Dataset entries:

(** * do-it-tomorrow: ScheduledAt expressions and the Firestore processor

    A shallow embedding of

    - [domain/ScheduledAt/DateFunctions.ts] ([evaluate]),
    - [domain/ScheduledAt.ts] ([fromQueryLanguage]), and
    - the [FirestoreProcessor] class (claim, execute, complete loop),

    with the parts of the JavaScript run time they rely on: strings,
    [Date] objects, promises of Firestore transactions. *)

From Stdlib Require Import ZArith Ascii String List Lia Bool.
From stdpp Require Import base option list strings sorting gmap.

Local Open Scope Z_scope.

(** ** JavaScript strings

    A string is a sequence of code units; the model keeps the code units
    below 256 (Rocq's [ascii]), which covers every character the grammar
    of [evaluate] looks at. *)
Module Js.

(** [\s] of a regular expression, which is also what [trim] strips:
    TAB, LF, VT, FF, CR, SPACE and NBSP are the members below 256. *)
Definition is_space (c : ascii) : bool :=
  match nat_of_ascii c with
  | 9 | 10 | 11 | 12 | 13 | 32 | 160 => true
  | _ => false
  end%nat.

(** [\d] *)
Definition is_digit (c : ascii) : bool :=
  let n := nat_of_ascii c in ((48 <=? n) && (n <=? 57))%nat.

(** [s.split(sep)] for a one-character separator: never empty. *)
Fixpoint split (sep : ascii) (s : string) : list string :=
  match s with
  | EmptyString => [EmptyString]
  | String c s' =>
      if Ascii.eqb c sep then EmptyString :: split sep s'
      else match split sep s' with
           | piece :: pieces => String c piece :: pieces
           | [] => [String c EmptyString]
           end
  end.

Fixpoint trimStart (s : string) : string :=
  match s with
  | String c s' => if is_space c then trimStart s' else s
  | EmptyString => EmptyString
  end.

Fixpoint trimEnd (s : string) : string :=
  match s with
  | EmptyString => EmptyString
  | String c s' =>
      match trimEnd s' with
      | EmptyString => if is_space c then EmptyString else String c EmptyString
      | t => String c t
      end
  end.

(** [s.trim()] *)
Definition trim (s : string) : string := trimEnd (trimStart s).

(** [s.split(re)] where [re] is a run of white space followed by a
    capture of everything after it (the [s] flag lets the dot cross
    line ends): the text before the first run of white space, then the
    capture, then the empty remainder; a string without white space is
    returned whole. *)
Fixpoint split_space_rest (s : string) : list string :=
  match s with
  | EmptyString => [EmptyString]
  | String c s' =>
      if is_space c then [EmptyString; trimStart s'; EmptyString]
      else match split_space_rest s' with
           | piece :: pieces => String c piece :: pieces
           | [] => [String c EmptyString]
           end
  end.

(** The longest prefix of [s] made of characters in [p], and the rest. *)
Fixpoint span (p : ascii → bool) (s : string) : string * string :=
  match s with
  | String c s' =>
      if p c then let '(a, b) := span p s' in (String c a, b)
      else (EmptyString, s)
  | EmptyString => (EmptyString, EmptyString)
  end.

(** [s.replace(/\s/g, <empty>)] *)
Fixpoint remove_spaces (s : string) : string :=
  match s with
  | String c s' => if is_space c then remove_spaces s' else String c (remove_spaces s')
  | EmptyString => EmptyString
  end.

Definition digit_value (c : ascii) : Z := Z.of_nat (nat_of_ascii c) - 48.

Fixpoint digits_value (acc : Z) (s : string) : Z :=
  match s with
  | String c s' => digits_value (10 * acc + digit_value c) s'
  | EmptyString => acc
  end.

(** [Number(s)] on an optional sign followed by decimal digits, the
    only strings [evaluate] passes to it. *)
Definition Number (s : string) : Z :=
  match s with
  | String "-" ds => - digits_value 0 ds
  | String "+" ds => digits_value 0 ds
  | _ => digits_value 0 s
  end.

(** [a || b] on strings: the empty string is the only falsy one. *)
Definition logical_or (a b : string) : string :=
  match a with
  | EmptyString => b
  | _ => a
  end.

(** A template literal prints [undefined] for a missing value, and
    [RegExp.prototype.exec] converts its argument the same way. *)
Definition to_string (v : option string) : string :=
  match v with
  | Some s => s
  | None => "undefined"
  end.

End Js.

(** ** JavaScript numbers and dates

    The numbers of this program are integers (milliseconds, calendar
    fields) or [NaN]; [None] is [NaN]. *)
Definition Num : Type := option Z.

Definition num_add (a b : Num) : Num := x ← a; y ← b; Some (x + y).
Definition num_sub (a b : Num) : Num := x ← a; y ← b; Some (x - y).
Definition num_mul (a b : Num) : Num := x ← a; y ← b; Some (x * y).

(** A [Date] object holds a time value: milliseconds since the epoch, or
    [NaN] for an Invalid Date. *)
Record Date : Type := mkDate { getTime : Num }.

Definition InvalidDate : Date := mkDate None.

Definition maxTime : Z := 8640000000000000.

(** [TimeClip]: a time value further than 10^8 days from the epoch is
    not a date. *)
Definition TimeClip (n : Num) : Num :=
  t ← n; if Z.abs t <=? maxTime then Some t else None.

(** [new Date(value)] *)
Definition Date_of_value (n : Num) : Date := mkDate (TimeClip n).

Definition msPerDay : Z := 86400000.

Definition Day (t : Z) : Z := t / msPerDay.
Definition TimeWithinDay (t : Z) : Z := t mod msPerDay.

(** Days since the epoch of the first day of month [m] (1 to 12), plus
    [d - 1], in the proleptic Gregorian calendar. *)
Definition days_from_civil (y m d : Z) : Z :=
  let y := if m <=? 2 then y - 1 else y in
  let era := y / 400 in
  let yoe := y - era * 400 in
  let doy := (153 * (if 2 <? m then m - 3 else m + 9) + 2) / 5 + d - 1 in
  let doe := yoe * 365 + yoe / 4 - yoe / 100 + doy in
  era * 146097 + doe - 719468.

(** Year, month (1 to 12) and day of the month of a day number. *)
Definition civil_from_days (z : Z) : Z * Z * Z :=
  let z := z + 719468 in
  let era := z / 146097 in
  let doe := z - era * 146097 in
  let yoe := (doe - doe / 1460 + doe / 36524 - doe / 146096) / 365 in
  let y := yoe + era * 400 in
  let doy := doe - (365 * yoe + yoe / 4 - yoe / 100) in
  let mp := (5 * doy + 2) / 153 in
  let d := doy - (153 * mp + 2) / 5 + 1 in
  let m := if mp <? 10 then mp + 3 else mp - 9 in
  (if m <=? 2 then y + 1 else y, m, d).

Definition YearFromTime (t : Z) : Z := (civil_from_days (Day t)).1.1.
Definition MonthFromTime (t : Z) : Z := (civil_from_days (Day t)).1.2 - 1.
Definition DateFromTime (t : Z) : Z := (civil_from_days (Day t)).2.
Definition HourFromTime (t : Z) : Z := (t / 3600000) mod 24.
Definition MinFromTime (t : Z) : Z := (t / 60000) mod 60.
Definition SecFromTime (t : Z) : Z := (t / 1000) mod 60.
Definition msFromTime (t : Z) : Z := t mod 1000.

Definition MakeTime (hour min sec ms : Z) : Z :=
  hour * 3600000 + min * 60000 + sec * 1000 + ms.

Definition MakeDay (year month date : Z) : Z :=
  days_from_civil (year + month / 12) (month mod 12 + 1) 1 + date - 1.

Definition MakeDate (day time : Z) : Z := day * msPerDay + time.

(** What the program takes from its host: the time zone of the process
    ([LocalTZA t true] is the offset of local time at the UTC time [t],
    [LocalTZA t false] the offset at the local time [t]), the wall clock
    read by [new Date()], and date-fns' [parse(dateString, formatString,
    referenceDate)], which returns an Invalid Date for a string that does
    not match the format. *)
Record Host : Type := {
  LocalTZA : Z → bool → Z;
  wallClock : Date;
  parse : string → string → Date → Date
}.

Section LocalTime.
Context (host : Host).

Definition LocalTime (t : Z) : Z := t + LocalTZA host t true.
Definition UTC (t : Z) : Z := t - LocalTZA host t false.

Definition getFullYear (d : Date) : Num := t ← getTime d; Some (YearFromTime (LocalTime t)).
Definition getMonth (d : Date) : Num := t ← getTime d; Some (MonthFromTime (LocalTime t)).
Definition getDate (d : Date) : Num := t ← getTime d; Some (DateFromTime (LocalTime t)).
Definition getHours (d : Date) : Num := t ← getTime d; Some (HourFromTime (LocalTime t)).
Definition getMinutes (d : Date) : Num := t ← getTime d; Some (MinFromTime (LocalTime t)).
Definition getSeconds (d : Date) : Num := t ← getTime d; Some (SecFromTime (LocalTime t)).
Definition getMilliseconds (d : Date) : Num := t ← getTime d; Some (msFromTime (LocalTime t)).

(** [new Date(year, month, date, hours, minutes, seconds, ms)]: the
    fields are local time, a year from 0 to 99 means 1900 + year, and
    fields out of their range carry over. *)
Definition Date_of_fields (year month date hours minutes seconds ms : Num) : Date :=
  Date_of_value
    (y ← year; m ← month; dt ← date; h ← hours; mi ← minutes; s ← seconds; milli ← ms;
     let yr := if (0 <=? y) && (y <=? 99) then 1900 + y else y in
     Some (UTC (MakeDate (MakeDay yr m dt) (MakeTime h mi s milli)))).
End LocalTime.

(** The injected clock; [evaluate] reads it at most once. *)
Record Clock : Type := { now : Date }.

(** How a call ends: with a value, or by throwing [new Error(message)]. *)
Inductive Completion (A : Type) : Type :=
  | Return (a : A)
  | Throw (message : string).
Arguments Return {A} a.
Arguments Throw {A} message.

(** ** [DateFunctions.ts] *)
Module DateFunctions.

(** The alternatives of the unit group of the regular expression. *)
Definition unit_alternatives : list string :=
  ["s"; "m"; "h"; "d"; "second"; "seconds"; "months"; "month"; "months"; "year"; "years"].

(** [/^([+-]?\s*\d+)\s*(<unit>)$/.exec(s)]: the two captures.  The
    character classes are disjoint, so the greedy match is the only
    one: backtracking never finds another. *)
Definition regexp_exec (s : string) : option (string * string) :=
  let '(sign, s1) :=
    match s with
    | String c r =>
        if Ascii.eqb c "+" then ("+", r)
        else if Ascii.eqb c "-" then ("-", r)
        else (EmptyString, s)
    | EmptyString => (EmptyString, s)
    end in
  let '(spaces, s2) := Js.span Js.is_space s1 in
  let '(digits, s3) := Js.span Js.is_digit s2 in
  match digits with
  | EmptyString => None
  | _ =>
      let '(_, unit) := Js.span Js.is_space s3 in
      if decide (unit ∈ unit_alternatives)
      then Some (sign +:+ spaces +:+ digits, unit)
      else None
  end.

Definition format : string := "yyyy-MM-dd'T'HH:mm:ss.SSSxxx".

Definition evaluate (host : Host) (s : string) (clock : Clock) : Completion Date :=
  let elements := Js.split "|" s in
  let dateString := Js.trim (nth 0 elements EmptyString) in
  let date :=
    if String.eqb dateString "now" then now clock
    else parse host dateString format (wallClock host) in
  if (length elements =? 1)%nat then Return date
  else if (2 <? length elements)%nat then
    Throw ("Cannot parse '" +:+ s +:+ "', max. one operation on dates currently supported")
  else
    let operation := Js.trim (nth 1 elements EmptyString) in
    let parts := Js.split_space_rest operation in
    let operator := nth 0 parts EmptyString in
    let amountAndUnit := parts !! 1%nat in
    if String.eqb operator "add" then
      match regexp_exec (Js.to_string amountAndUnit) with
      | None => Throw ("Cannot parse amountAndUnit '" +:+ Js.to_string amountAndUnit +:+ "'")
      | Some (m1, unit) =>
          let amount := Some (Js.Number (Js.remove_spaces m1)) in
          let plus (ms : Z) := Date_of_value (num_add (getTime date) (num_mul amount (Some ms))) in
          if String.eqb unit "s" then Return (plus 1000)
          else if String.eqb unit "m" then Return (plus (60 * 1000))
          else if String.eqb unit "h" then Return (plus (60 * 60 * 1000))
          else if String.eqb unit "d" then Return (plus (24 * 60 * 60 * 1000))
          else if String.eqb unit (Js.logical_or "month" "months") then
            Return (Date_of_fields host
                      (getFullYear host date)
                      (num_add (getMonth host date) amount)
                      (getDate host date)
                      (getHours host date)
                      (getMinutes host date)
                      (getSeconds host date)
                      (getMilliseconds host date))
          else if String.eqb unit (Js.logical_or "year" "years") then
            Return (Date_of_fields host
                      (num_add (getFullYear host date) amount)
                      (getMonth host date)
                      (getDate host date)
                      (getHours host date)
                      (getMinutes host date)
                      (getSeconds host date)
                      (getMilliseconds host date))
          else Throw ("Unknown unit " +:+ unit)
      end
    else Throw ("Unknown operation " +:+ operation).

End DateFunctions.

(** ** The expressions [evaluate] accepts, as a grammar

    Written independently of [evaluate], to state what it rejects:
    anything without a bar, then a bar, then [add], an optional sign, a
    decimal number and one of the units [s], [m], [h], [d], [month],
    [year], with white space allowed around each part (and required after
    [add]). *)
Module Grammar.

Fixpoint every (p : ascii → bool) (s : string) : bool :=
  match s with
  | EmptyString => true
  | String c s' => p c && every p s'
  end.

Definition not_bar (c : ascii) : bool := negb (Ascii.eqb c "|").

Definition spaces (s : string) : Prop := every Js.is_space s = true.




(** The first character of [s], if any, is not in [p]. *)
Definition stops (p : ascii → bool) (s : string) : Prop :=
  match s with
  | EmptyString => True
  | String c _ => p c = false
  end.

◆ TASK PROMPT ◆
The required answer is the exact run of lines above starting at the line with "let operator := nth" and ending at the line with "None => Throw", with both ends present.

◆ RESULT ◆
    let operator := nth 0 parts EmptyString in
    let amountAndUnit := parts !! 1%nat in
    if String.eqb operator "add" then
      match regexp_exec (Js.to_string amountAndUnit) with
      | None => Throw ("Cannot parse amountAndUnit '" +:+ Js.to_string amountAndUnit +:+ "'")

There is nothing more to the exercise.